M.A.S. Alex Asmasoebrata (23 June 1951 – 2 January 2021) was an Indonesian politician and auto racer. Born from a politician father, Asmasoebrata pursued his education in Jakarta. Asmasoebrata started his career as an auto racer in 1975 and competed in the Johor Grand Prix in 1988. Asmasoebrata also joined the Indonesian Democratic Party and held his first political office as Jakarta's Regional Delegate to the People's Consultative Assembly. Asmasoebrata died due to pancreatic and heart cancer.

== Early life and education ==
Alex Asmasoebrata was born on 23 June 1951 in Jakarta, Indonesia as the son of Ipik Asmasoebrata and Mirna Lilie Herani. His father, Ipik Asmasoebrata, was a politician from the Indonesian National Party and Indonesian Democratic Party who served in the People's Representative Council for two terms.

He graduated from the South Jakarta Elementary School in 1964, from the Jakarta State Junior High School No. 13 in 1967, Jakarta State High School No. 13 in 1970, and the Corporate Leadership Academy in 1980.

After Alex Asmasoebrata pursued his career as an auto racer, he enrolled at several auto racing courses. Asmasoebrata studied at the Brands Hatch Racing School in 1982 and at the Perth Fast Lane Racing Driver School in 1992. One of his classmates during his study in Perth was Ananda Mikola.

== Racing career ==
Asmasoebrata began his career as an auto racer since 1975. Alex, alongside his brother Ferry Asmasoebrata, competed in the Johor Grand Prix '88.

In October 1987, Asmasoebrata challenged Indonesian motorcycle racer Aswin Bahar on a Santana automobile vs motorcycle race, nicknamed the Scooby Doo Race, in Ancol Circuit on 25 October 1987. A year later, Asmasoebrata faced Bahar again at the Pancasila Yotuh Astoria Race III on 13 February 1988. However, on the day of the race, Asmasoebrata withdrew from the race.
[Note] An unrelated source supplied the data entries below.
(** [BlobExists]: the results, and the receiver after the call. *)
Definition BlobExists `{DAO} (info : t) : M ((bool * option error) * t) :=
  fun w =>
    let (once, iw) :=
      sync.Do (blobExistOnce info)
        (fun '(info, w) =>
           let (r, w') := dao.HasBlobInProject (ProjectID info) (Digest info) w in
           (set_blobExist info r, w'))
        (info, w) in
    let info' := set_blobExistOnce (fst iw) once in
    (((blobExist info', blobExistErr info'), info'), snd iw).

Definition MutexKey (info : t) (suffix : list string) : string :=
  let (projectName, _) := utils.ParseRepository (Repository info) in
  let a := ["quota"; projectName; "blob"; Digest info] in
  Strings.Join (a ++ suffix) ":".
End BlobInfo.

Module ManifestInfo.
Section WithCollaborators.
Context `{DAO}.

Record t : Type := mk {
  ProjectID : Z;
  Repository : string;
  Tag : string;
  Digest : string;
  References : list (Descriptor.t Platform);
  Descriptor_ : Descriptor.t Platform;
  manifestExist : bool;
  manifestExistErr : option error;
  manifestExistOnce : sync.Once;
  artifact : option Artifact.t;
  artifactErr : option error;
  artifactOnce : sync.Once;
  ExclusiveBlobs : list Blob.t
}.
(** * The loyalty transaction engine of the dashboard

    A shallow embedding of the tier utilities ([getTierBySpend],
    [getTierByPoints], [getCustomerTier]) and of the transaction section of
    [components/Dashboard.tsx] ([checkDiscountEligibility], the customer
    lookup effect, [tierInfo], [billDetails], [handleTransactionSubmit]),
    followed by the overview totals, the PIN check, the search, the
    analytics (average order value, tier counts, top customers), the settings
    editors, the account handlers of [App.tsx] and the storage key of
    [useLocalStorage].

    Numbers.  A JavaScript [number] is a double.  An amount (a bill, a
    discount, a balance, a total) is held as the exact rational ([Q]) the
    code's double approximates: each is within a rounding of it.  Where the
    code takes a whole number out of a computed double, a rounding decides
    the result, and the model follows the doubles themselves:
    [JS.roundDouble] is rounding to the nearest double, [JS.sub], [JS.mul]
    and [JS.div] are the operators on doubles; [pointsEarned], a floor of a
    difference, and [parseInt] in the settings editors are computed with
    them.  The infinities are outside the model.  The one non-number the
    engine can meet is the NaN that [parseFloat] gives on an empty or
    non-numeric text; a parsed text is therefore an [option Q], with [None]
    for NaN.  Instants ([Date]) are integers, in milliseconds; the [date]
    text of a history entry, written by [toISOString], is held as the
    instant it denotes. *)

From Stdlib Require Import ZArith QArith Qround Qminmax Qpower Lqa Lia.
From Stdlib Require Import List Ascii String Bool Permutation Sorted.
From Stdlib Require Decimal DecimalString DecimalNat.
Import ListNotations.

Open Scope Q_scope.

(** ** JavaScript operators on numbers *)

Module JS.

(** [a >= b], [a > b], [a <= b], [a < b] on numbers. *)
Definition geb (a b : Q) : bool := Qle_bool b a.
Definition gtb (a b : Q) : bool := negb (Qle_bool a b).
Definition leb (a b : Q) : bool := Qle_bool a b.
Definition ltb (a b : Q) : bool := negb (Qle_bool b a).

(** What [parseFloat] returns: [Some q], or [None] for NaN. *)
Definition parsed : Type := option Q.

(** [x || 0]: NaN and zero are falsy. *)
Definition orZero (x : parsed) : Q :=
  match x with
  | Some q => if Qeq_bool q 0 then 0 else q
  | None => 0
  end.

(** [x < b] where [x] may be NaN: every comparison with NaN is false. *)
Definition nan_ltb (x : parsed) (b : Q) : bool :=
  match x with
  | Some q => ltb q b
  | None => false
  end.

(** [!x] on a number: only zero is falsy. *)
Definition falsy (q : Q) : bool := Qeq_bool q 0.

Definition Math_floor (q : Q) : Q := inject_Z (Qfloor q).
Definition Math_max (a b : Q) : Q := Qmax a b.
Definition Math_min3 (a b c : Q) : Q := Qmin (Qmin a b) c.

(** [s || d] on strings: only the empty string is falsy. *)
Definition orString (s d : string) : string :=
  match s with
  | EmptyString => d
  | _ => s
  end.

(** *** Doubles

    A [number] is an IEEE 754 binary64.  [roundDouble x] is the double
    nearest to [x], halves going to the even mantissa: what [parseFloat]
    and [parseInt] return for a numeral of value [x], and what [-], [*] and
    [/] return for an exact result [x]. *)

(** The binary exponent of a positive [x]: [2^k <= x < 2^(k+1)]. *)
Definition ilog2 (x : Q) : Z :=
  let k := (Z.log2 (Qnum x) - Z.log2 (Zpos (Qden x)))%Z in
  if Qle_bool (2 ^ k) x then k else (k - 1)%Z.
His reason was he wanted to give younger auto racers a chance to compete in the race.

== Political career ==
Asmasoebrata joined the Indonesian Democratic Party after the party's formation in 1973. Asmasoebrata was elected as the chairman of the party's branch in Jakarta in 1989.
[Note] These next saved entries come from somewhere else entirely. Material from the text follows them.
(** [from_le_bytes] of a byte array. *)
Fixpoint le_value (l : list byte) : N :=
  match l with
  | [] => 0
  | b :: l' => Byte.to_N b + 256 * le_value l'
  end.

(** [payload[a..b]]: panics unless [a <= b <= payload.len()]. *)
Definition slice {E} (p : list byte) (a b : N) : outcome E (list byte) :=
  if (a <=? b) && (b <=? N.of_nat (List.length p))
  then Ok (firstn (N.to_nat (b - a)) (skipn (N.to_nat a) p))
  else Panic.

(** [<[u8; k]>::try_from(slice)]: fails when the lengths differ. *)
Definition try_into_array {E} (err : E) (k : nat) (s : list byte)
  : outcome E (list byte) :=
  if (List.length s =? k)%nat then Ok s else Err err.

(** ** Strings *)

(** [str::split('|')]: the pieces between separators, the empty string
    giving one empty piece. *)
Fixpoint split_on (sep : ascii) (s : string) : list string :=
  match s with
  | EmptyString => [EmptyString]
  | String c rest =>
      let pieces := split_on sep rest in
      if Ascii.eqb c sep then EmptyString :: pieces
      else match pieces with
           | [] => [String c EmptyString]
           | p :: ps => String c p :: ps
           end
  end.

Definition digit_of (n : N) : ascii := ascii_of_N (48 + n).

(** Decimal digits, most significant first; [fuel] bounds the number of
    digits. *)
Fixpoint dec_digits (fuel : nat) (n : N) : string :=
  match fuel with
  | O => EmptyString
  | S f =>
      if n <? 10 then String (digit_of n) EmptyString
      else String.append (dec_digits f (n / 10)) (String (digit_of (n mod 10)) EmptyString)
  end.

(** [impl Display for u32] (and every unsigned integer): decimal, no
    leading zeros, "0" for zero. A number below [2^(log2 n + 1)] has at
    most [log2 n + 1] decimal digits. *)
Definition to_dec (n : N) : string :=
  dec_digits (S (N.to_nat (N.log2 n))) n.

(** [char::to_digit(10)] *)
Definition to_digit (c : ascii) : option N :=
  let k := N_of_ascii c in
  if (48 <=? k) && (k <=? 57) then Some (k - 48) else None.

(** [ParseIntError]'s kinds for an unsigned target. *)
Inductive IntErrorKind := Empty | InvalidDigit | PosOverflow.

(** The digit loop of [from_str_radix]: [checked_mul(10)] then
    [checked_add(d)], each checked against the width bound [bound]. *)
Fixpoint parse_digits (bound : N) (acc : N) (s : string)
  : outcome IntErrorKind N :=
  match s with
  | EmptyString => Ok acc
  | String c rest =>
      match to_digit c with
      | None => Err InvalidDigit
      | Some d =>
          if bound <=? acc * 10 then Err PosOverflow
          else if bound <=? acc * 10 + d then Err PosOverflow
          else parse_digits bound (acc * 10 + d) rest
      end
  end.

(** [<uN as FromStr>::from_str] for an unsigned type with values below
    [bound]: an optional leading '+', then at least one decimal digit. *)
Definition parse_unsigned (bound : N) (s : string) : outcome IntErrorKind N :=
  match s with
  | EmptyString => Err Empty
  | String c rest =>
      if Ascii.eqb c "+"%char then
        match rest with
        | EmptyString => Err InvalidDigit
        | _ => parse_digits bound 0 rest
        end
      else if Ascii.eqb c "-"%char then
        match rest with
        | EmptyString => Err InvalidDigit
        | _ => parse_digits bound 0 s
        end
      else parse_digits bound 0 s
  end.

Definition parse_u32 := parse_unsigned u32_max.

(** ** [iggy::error::Error], the variants the embedded code produces. *)

Inductive Error :=
| InvalidCommand
| InvalidStreamId
| InvalidTopicId
| CannotParseInt (kind : IntErrorKind)   (** [From<ParseIntError>] *)
| TryFromSliceError                      (** [From<TryFromSliceError>] *)
| InvalidUtf8.                           (** [From<Utf8Error>] *)

(** ** src/iggy/src/partitions/delete_partitions.rs *)

Record DeletePartitions := {
  stream_id : N;         (** u32 *)
  topic_id : N;          (** u32 *)
  partitions_count : N   (** u32 *)
}.

(** All three fields are u32 values. *)
Definition dp_wf (c : DeletePartitions) : Prop :=
  stream_id c < u32_max /\ topic_id c < u32_max /\ partitions_count c < u32_max.

Module DeletePartitionsImpl.

(** [impl Validatable for DeletePartitions] *)
Definition validate (c : DeletePartitions) : outcome Error unit :=
  if stream_id c =? 0 then Err InvalidStreamId
  else if topic_id c =? 0 then Err InvalidTopicId
  else Ok tt.

(** [u32::parse] followed by [?] *)
Definition parse_field (s : string) : outcome Error N :=
  match parse_u32 s with
  | Ok n => Ok n
  | Err k => Err (CannotParseInt k)
  | Panic => Panic
  end.

(** [impl FromStr for DeletePartitions] *)
Definition from_str (input : string) : outcome Error DeletePartitions :=
  let parts := split_on "|"%char input in
  if negb (List.length parts =? 3)%nat then Err InvalidCommand
  else
    stream_id <- parse_field (nth 0 parts EmptyString) ;;
    topic_id <- parse_field (nth 1 parts EmptyString) ;;
    partitions_count <- parse_field (nth 2 parts EmptyString) ;;
    let command := {| stream_id := stream_id; topic_id := topic_id;
                      partitions_count := partitions_count |} in
    _ <- validate command ;;
    Ok command.

(** [BytesSerializable::as_bytes] *)
Definition as_bytes (c : DeletePartitions) : list byte :=
  le_bytes 4 (stream_id c) ++ le_bytes 4 (topic_id c) ++ le_bytes 4 (partitions_count c).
Asmasoebrata's first office nomination occurred in 1991 when he became the candidate for the Jakarta Regional People's Representative Council from the Indonesian Democratic Party. Although Asmasoebrata won a seat and nominated for the deputy chairman's seat, Asmasoebrata refused to be inaugurated. Nevertheless, Asmasoebrata attended the inauguration on 25 July 1992 as an observer. His vacant seat was filled a year later on 7 April 1993 by Imam Sutikno.

Asmasoebrata stated that his resignation was due to the loss of the party in Jakarta at the 1992 Indonesian legislative election. He stated that he wanted to focus on reforming the party's branch in Jakarta. Meanwhile, Suryadi, the chairman of the Indonesian Democratic Party, stated that Asmasoebrata's resignation was a common thing in politics. Suryadi then gave examples of past chairmen in Central Java and East Nusa Tenggara who refused a seat in the provincial council.
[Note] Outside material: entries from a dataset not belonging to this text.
(** * MediQuery: the HPO ontology-to-graph pipeline

    A shallow embedding of the Python sources under [src/HPO]:
    - [phenotype.py], [graph.py]: the category classifier and the
      term-ingestion loop ([process_obo_file], [_process_batch]);
    - [disease.py]: the annotation-ingestion loop;
    - [graph_enhancer.py], [graph.py]: the association miner and the
      analytics passes, whose Cypher statements are embedded as functions
      on a property graph;
    - [knowledge_graph_builder.py]: the order in which [main] calls them;
    - [conn.py]: the in-memory index built on a networkx [DiGraph].

    Conventions.  A Python [str] is a [string] whose characters are code
    points below 256.  A raised exception is an [Err]/[Some] result.  A
    Cypher float quotient is the exact rational it rounds. *)

From Stdlib Require Import QArith Ascii String.
From stdpp Require Import gmap strings list fin_maps sorting.
Close Scope Q_scope.
Open Scope string_scope.
Open Scope list_scope.

(** ** Python values and exceptions *)

Inductive exn :=
  | TypeError | KeyError | IndexError | AttributeError | ValueError
  | StopIteration | NetworkXError | CypherSyntaxError.

Inductive res (A : Type) :=
  | Ok (a : A)
  | Err (e : exn).
Arguments Ok {A} a.
Arguments Err {A} e.

#[global] Instance res_bind : MBind res :=
  λ A B k r, match r with Ok a => k a | Err e => Err e end.
#[global] Instance res_ret : MRet res := λ A a, Ok a.

#[global] Instance exn_eq_dec : EqDecision exn.
Proof. solve_decision. Defined.

(** What one key of the [current_term] dict holds: the first occurrence of a
    key stores a [str], a second one promotes it to a [list]. *)
Inductive pyval :=
  | VS (s : string)
  | VL (l : list string).

#[global] Instance pyval_eq_dec : EqDecision pyval.
Proof. solve_decision. Defined.

(** ** The [str] methods the sources call *)
Module PyStr.

Definition dquote : ascii := "034"%char.
Definition colon : ascii := ":"%char.
Definition space : ascii := " "%char.
Definition tab : ascii := "009"%char.

(** [str.isspace] on code points below 256. *)
Definition isspace (c : ascii) : bool :=
  let n := nat_of_ascii c in
  (((9 <=? n) && (n <=? 13)) || ((28 <=? n) && (n <=? 32))
   || (n =? 133) || (n =? 160))%nat.

Fixpoint lstrip (s : string) : string :=
  match s with
  | String c s' => if isspace c then lstrip s' else s
  | EmptyString => EmptyString
  end.

Definition rstrip (s : string) : string := String.rev (lstrip (String.rev s)).

(** [s.strip()] *)
Definition strip (s : string) : string := rstrip (lstrip s).

(** [c in s] for a one-character [c] *)
Fixpoint contains (c : ascii) (s : string) : bool :=
  match s with
  | EmptyString => false
  | String d s' => if decide (c = d) then true else contains c s'
  end.

(** [s.split(c)] for a one-character separator: never empty. *)
Fixpoint split (c : ascii) (s : string) : list string :=
  match s with
  | EmptyString => [EmptyString]
  | String d s' =>
      if decide (c = d) then EmptyString :: split c s'
      else match split c s' with
           | w :: ws => String d w :: ws
           | [] => [String d EmptyString]
           end
  end.

(** [s.split(c, 1)] when [c in s]: the text before and after the first [c]. *)
Fixpoint split1 (c : ascii) (s : string) : string * string :=
  match s with
  | EmptyString => (EmptyString, EmptyString)
  | String d s' =>
      if decide (c = d) then (EmptyString, s')
      else let '(a, b) := split1 c s' in (String d a, b)
  end.

(** [s.split(sep)[0]] for a non-empty separator string: the text before the
    first occurrence of [sep], all of [s] when there is none. *)
Fixpoint before (sep : string) (s : string) : string :=
  if String.prefix sep s then EmptyString
  else match s with
       | EmptyString => EmptyString
       | String d s' => String d (before sep s')
       end.

(** [s[n:]] *)
Fixpoint drop (n : nat) (s : string) : string :=
  match n, s with
  | O, _ => s
  | S n', String _ s' => drop n' s'
  | S _, EmptyString => EmptyString
  end.

(** [s.startswith(p)] *)
Definition startswith (p s : string) : bool := String.prefix p s.

(** [l[i]] on a list: [IndexError] out of range. *)
Definition index {A} (l : list A) (i : nat) : res A :=
  match l !! i with Some x => Ok x | None => Err IndexError end.

(** The characters of a [str], as iterating over it yields them. *)
Fixpoint chars (s : string) : list string :=
  match s with
  | EmptyString => []
  | String c s' => String c EmptyString :: chars s'
  end.

Definition digit (c : ascii) : option Z :=
  let n := nat_of_ascii c in
  if ((48 <=? n) && (n <=? 57))%nat then Some (Z.of_nat (n - 48)) else None.

(** The digits of an [int] literal: decimal digits, single underscores
    allowed between two digits.  [acc] is the value read so far and
    [after_digit] tells whether the previous character was a digit. *)
Fixpoint int_digits (acc : Z) (after_digit : bool) (s : string) : option Z :=
  match s with
  | EmptyString => if after_digit then Some acc else None
  | String c s' =>
      match digit c with
      | Some d => int_digits (10 * acc + d) true s'
      | None =>
          if decide (c = "_"%char) then
            if after_digit then int_digits acc false s' else None
          else None
      end
  end.

(** The whitespace [int] skips around a literal.  It is not [str.isspace]:
    below code point 127 only the ASCII whitespace (tab, line feed,
    vertical tab, form feed, carriage return, space) is skipped, so the
    separators 28 to 31 make the literal invalid; above, the two spaces
    [U+0085] and [U+00A0] are read as a space. *)
Definition int_isspace (c : ascii) : bool :=
  let n := nat_of_ascii c in
  (((9 <=? n) && (n <=? 13)) || (n =? 32) || (n =? 133) || (n =? 160))%nat.

Fixpoint int_lstrip (s : string) : string :=
  match s with
  | String c s' => if int_isspace c then int_lstrip s' else s
  | EmptyString => EmptyString
  end.

Definition int_strip (s : string) : string :=
  String.rev (int_lstrip (String.rev (int_lstrip s))).

(** The optional sign of a literal and the text after it. *)
Definition int_sign (body : string) : bool * string :=
  match body with
  | String "-" r => (true, r)
  | String "+" r => (false, r)
  | _ => (false, body)
  end.

(** [sys.get_int_max_str_digits()], at its default (CPython 3.11 and
    later): a decimal literal with more digits is refused. *)
Definition int_max_str_digits : nat := 4300.

(** The number of digit characters of a literal, leading zeros counted and
    underscores not. *)
Fixpoint digit_count (s : string) : nat :=
  match s with
  | EmptyString => 0
  | String c s' =>
      (match digit c with Some _ => 1 | None => 0 end + digit_count s')%nat
  end.

(** [int(s)]: surrounding whitespace, an optional sign, digits;
    [ValueError] for anything else and for a literal of more than
    [int_max_str_digits] digits. *)
Definition int (s : string) : res Z :=
  let '(neg, ds) := int_sign (int_strip s) in
  match int_digits 0 false ds with
  | Some n =>
      if (int_max_str_digits <? digit_count ds)%nat then Err ValueError
      else Ok (if neg then (- n)%Z else n)
  | None => Err ValueError
  end.

End PyStr.

(** ** The graph sink

    The Neo4j store as a property graph: nodes and relationships in creation
    order, each with a property map.  [constraints.py] declares the [id] of a
    [Phenotype] and of a [Disease] unique, and every statement of the
    pipeline addresses a node by label and [id], so a relationship names its
    end points by that pair. *)
Module Sink.

Inductive label := Phenotype | Disease.
Inductive rtype := IS_A | HAS_PHENOTYPE | ASSOCIATED_WITH.

#[global] Instance label_eq_dec : EqDecision label.
Proof. solve_decision. Defined.
#[global] Instance rtype_eq_dec : EqDecision rtype.
Proof. solve_decision. Defined.
#[global] Instance label_countable : Countable label.
Proof.
  refine (inj_countable' (λ l, match l with Phenotype => true | Disease => false end)
            (λ b : bool, if b then Phenotype else Disease) _).
  by intros [].
Defined.

(** Property values.  [VRat] is a float that is the quotient of two
    integers; [VTime] is a [datetime()] reading. *)
Inductive value :=
  | VStr (s : string)
  | VList (l : list string)
  | VInt (z : Z)
  | VBool (b : bool)
  | VRat (q : Q)
  | VTime (t : nat).

#[global] Instance Q_eq_dec : EqDecision Q.
Proof. solve_decision. Defined.
#[global] Instance value_eq_dec : EqDecision value.
Proof. solve_decision. Defined.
As an exchange, the Jakarta Regional People's Representative Council offered him a seat as Jakarta's Regional Delegation to the People's Consultative Assembly. He accepted the offer and was inaugurated on 1 October 1992 for a five-year term.

After the restrictions of the political parties were lifted, the Indonesian Democratic Party of Struggle — formerly a faction within the Indonesian Democratic Party — was formed. Asmasoebrata joined the party in 1999, but left three years later in favor of the Democratic Party. Asmasoebrata joined Susilo Bambang Yudhoyono's presidential campaign team in 2004 and 2009. Asmasoebrata was nominated by the party as a member of the People's Representative Council for the West Java IX constituency in the 2014 Indonesian legislative election, but failed to win any seats.

In 2019, Asmasoebrata declared his endorsement for Prabowo Subianto in the 2019 Indonesian general elections. Asmasoebrata joined the Prabowo Subianto 2019 presidential campaign team as a member.

== Death ==
Prior to his death, Asmasoebrata was diagnosed with pancreatic and heart cancer. He was treated in his house until his death. During his treatment, Governor Anies Baswedan and Vice Governor Sandiaga Uno paid a visit. Asmasoebrata died in Dr. Cipto Mangunkusumo Hospital at 00.10 am on 2 January 2021.